Instructions to follow
Check each line of the entries below for the word "done", and copy the lines that have it.

Entries provided
##############################

Lemma explode_bomb_erodes (s s' : BombermanGame) (bomb : Bomb) :
  grid_wf (grid s) → vitals_wf s →
  explode_bomb bomb s = Ok (tt, s') →
  current_episode s' = current_episode s ∧ erodes (grid s) (grid s').
Proof.
  intros Hwf Hvit Hrun.
  destruct (explode_bomb_spec s bomb Hwf Hvit)
    as (affected & g' & ls & gos & Hblast & Hrun' & _).
  rewrite Hrun' in Hrun. injection Hrun as <-.
  pose proof (blast_eq s bomb Hwf) as Hgrid. rewrite Hblast in Hgrid.
  apply (f_equal (λ r, match r with Ok (_, x) => grid x | Raise _ => [] end))
    in Hgrid.
  change (g' = destroy_all
                 (concat (snd <$> walks (grid s) (bomb_row bomb) (bomb_col bomb)
                                    DIRECTIONS)) (grid s)) in Hgrid.
  split; [done|]. intros p.
  change (grid (set_game_over gos (set_lives ls (set_grid g' s)))) with g'.
  rewrite Hgrid.
  rewrite cell_at_destroy_all by (done || apply walks_in_bounds).
  destruct (decide (p ∈ _)) as [Hin | _]; [right | by left].
  split; [|done].
  apply elem_of_concat in Hin as (l & Hp & Hl).
  apply list_elem_of_fmap in Hl as (w & -> & Hw).
  apply list_elem_of_fmap in Hw as (d & -> & _).
  by apply walk_spec_destroyed in Hp as [Hp _].
Qed.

##############################

Exercise solution
  split; [done|]. intros p.
  rewrite cell_at_destroy_all by (done || apply walks_in_bounds).
  split; [|done].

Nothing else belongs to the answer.